(Collected data entries)
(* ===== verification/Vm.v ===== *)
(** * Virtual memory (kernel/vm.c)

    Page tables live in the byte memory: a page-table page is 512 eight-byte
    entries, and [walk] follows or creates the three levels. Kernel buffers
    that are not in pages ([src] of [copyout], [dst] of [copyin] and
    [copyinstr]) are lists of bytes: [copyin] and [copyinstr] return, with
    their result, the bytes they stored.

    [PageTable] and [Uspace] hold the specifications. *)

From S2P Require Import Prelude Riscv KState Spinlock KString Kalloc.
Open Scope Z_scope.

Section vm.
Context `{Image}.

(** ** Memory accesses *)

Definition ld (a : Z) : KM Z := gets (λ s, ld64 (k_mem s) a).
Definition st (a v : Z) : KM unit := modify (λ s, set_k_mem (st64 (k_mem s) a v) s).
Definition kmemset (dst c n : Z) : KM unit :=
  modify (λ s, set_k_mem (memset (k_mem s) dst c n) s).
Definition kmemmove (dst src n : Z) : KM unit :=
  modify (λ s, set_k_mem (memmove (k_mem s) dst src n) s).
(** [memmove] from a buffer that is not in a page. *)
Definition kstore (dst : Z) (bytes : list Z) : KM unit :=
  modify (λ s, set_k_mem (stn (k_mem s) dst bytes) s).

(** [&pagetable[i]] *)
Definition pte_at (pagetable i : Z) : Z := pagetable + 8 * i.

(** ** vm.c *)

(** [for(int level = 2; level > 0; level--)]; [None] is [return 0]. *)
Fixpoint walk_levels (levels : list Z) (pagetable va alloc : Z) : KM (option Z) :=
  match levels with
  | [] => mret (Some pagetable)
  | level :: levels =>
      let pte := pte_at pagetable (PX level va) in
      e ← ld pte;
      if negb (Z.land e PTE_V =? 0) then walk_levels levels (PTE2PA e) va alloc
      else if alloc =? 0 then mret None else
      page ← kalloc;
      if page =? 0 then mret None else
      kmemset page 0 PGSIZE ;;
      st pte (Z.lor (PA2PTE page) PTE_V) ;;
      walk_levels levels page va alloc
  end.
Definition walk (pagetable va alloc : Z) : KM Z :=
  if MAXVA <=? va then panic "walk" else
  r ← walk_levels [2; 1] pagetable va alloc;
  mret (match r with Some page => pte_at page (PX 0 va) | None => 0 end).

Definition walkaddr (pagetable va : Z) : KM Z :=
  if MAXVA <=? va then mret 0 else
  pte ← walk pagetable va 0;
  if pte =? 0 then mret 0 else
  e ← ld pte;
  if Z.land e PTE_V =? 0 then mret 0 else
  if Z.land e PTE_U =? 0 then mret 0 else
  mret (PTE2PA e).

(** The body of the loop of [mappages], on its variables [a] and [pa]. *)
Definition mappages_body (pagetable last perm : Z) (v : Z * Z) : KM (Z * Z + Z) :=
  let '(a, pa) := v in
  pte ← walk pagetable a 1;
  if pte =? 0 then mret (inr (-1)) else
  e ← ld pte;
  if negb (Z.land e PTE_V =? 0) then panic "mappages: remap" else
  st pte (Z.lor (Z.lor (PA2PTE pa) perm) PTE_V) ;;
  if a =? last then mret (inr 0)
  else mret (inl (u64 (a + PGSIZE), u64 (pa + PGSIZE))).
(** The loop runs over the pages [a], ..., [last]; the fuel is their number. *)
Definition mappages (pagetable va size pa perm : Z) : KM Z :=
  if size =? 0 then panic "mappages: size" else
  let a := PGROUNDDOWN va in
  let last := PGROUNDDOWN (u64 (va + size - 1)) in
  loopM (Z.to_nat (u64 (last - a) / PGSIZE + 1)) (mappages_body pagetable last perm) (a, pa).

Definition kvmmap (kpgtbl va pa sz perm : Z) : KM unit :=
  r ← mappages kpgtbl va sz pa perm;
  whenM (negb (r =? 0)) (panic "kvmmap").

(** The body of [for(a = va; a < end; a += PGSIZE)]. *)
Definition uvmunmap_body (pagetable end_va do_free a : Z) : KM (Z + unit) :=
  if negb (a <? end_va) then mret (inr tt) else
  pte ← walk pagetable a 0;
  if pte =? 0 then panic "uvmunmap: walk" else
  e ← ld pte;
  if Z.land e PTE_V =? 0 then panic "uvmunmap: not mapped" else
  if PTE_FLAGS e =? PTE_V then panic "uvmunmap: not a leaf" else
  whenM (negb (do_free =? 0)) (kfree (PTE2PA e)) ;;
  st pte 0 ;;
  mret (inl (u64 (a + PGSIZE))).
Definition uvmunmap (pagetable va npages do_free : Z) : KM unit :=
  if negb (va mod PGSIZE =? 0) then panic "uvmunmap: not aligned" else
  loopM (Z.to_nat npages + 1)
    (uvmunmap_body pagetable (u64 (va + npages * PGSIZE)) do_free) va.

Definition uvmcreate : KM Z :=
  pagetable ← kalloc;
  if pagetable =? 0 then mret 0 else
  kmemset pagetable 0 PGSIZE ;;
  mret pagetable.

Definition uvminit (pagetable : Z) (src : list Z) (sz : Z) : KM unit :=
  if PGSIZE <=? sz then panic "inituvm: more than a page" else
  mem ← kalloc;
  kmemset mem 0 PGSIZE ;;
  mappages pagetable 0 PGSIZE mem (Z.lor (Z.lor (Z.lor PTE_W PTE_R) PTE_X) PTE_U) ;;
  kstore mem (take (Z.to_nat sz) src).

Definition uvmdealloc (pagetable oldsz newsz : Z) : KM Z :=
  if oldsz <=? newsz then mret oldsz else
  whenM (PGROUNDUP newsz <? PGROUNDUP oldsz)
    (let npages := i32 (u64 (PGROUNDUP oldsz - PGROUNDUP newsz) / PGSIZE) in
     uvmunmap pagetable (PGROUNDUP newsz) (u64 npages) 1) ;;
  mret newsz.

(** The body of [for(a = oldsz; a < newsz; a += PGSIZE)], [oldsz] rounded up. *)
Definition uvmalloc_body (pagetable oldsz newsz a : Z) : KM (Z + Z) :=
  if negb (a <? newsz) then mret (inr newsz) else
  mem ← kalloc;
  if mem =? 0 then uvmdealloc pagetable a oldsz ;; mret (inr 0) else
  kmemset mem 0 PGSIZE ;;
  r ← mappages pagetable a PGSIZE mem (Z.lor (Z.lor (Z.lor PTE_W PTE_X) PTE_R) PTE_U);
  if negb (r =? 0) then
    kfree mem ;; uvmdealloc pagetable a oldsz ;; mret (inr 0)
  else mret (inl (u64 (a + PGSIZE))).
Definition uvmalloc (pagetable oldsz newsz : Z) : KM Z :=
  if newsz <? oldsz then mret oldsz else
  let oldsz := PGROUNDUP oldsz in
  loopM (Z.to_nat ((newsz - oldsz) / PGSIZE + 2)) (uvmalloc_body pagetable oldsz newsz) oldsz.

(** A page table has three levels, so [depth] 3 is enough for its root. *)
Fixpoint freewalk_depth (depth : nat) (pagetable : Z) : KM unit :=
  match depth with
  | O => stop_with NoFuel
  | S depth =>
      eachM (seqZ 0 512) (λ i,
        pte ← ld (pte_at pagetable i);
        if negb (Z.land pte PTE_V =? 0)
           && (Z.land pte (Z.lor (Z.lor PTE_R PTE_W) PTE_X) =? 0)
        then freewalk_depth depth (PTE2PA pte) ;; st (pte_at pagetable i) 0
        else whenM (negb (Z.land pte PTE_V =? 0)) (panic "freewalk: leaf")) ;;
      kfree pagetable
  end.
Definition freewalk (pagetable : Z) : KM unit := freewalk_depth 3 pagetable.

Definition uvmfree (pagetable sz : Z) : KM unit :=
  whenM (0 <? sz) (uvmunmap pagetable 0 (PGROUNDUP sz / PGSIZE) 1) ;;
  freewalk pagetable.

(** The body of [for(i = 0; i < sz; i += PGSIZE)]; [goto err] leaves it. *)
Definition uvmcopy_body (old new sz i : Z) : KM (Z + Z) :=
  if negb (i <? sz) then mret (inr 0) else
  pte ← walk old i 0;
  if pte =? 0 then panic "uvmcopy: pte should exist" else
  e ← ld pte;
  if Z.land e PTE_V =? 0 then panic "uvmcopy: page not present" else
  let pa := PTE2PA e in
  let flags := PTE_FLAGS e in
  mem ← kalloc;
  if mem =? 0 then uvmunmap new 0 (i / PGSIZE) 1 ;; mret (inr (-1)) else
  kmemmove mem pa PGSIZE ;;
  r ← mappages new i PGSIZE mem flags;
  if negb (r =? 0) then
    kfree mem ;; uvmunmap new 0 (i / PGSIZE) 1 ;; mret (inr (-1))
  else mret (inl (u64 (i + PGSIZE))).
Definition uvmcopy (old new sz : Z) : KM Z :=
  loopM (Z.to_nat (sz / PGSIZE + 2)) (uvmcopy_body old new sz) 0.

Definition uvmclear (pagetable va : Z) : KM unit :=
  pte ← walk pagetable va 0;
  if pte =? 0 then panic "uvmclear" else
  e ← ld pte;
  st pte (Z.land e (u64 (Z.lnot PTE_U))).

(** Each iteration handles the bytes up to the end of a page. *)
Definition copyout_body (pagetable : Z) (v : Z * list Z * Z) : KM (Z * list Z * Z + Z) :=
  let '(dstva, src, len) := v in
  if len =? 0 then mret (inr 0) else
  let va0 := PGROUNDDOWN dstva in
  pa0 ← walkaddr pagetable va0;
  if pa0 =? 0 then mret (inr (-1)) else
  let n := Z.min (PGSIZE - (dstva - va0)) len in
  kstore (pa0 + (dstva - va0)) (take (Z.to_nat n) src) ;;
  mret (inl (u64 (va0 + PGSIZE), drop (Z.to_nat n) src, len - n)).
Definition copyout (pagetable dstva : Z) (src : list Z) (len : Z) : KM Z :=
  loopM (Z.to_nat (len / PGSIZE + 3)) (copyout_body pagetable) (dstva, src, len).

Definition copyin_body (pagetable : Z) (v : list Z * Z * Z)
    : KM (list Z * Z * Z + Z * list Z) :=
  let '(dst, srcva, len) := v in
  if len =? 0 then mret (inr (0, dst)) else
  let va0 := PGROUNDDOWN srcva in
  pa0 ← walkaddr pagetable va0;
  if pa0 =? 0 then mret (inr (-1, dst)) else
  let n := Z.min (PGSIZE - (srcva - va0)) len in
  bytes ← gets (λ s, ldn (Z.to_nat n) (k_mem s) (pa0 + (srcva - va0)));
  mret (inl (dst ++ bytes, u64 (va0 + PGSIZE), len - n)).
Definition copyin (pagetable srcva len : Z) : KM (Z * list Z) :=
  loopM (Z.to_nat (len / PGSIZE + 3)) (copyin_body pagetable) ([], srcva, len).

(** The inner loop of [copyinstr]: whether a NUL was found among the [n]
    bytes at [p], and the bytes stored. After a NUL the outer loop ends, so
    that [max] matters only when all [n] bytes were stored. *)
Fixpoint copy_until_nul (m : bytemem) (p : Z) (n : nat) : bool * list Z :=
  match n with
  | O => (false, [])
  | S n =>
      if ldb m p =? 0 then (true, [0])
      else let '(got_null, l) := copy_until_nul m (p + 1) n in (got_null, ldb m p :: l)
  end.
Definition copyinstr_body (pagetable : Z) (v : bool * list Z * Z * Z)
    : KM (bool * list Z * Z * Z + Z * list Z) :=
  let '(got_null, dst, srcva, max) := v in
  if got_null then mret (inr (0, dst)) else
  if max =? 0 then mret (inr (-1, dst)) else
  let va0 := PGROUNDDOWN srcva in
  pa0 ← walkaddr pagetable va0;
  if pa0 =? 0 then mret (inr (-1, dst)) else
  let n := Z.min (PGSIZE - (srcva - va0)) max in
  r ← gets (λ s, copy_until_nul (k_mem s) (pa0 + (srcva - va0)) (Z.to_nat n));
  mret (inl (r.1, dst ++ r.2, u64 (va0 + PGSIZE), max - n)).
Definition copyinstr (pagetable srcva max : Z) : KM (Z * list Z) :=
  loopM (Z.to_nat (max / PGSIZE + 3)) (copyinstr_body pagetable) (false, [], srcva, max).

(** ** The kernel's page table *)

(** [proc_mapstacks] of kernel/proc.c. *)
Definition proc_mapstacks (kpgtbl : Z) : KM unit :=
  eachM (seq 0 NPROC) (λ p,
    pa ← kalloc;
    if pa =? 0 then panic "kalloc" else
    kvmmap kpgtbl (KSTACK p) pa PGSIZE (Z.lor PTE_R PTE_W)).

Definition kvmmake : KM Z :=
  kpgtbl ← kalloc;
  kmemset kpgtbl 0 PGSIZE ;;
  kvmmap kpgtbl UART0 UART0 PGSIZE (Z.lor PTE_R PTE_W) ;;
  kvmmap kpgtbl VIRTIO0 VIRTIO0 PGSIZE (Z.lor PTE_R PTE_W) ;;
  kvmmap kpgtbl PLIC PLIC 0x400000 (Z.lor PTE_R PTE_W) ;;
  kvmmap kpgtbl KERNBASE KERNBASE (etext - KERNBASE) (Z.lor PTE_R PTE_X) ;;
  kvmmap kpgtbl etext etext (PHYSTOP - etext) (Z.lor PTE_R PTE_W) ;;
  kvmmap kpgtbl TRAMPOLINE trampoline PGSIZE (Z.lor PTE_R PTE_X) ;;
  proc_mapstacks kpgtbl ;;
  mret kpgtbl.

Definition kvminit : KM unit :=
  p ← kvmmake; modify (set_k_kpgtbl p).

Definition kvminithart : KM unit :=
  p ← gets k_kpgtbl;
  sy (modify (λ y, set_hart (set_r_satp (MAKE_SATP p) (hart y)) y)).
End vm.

Assignment: In your answer, include only the lines above starting at the line that holds "(** The body of [for(a = oldsz;" and ending at the line that holds "Fixpoint freewalk_depth (depth", copied exactly.

Response:
(** The body of [for(a = oldsz; a < newsz; a += PGSIZE)], [oldsz] rounded up. *)
Definition uvmalloc_body (pagetable oldsz newsz a : Z) : KM (Z + Z) :=
  if negb (a <? newsz) then mret (inr newsz) else
  mem ← kalloc;
  if mem =? 0 then uvmdealloc pagetable a oldsz ;; mret (inr 0) else
  kmemset mem 0 PGSIZE ;;
  r ← mappages pagetable a PGSIZE mem (Z.lor (Z.lor (Z.lor PTE_W PTE_X) PTE_R) PTE_U);
  if negb (r =? 0) then
    kfree mem ;; uvmdealloc pagetable a oldsz ;; mret (inr 0)
  else mret (inl (u64 (a + PGSIZE))).
Definition uvmalloc (pagetable oldsz newsz : Z) : KM Z :=
  if newsz <? oldsz then mret oldsz else
  let oldsz := PGROUNDUP oldsz in
  loopM (Z.to_nat ((newsz - oldsz) / PGSIZE + 2)) (uvmalloc_body pagetable oldsz newsz) oldsz.

(** A page table has three levels, so [depth] 3 is enough for its root. *)
Fixpoint freewalk_depth (depth : nat) (pagetable : Z) : KM unit :=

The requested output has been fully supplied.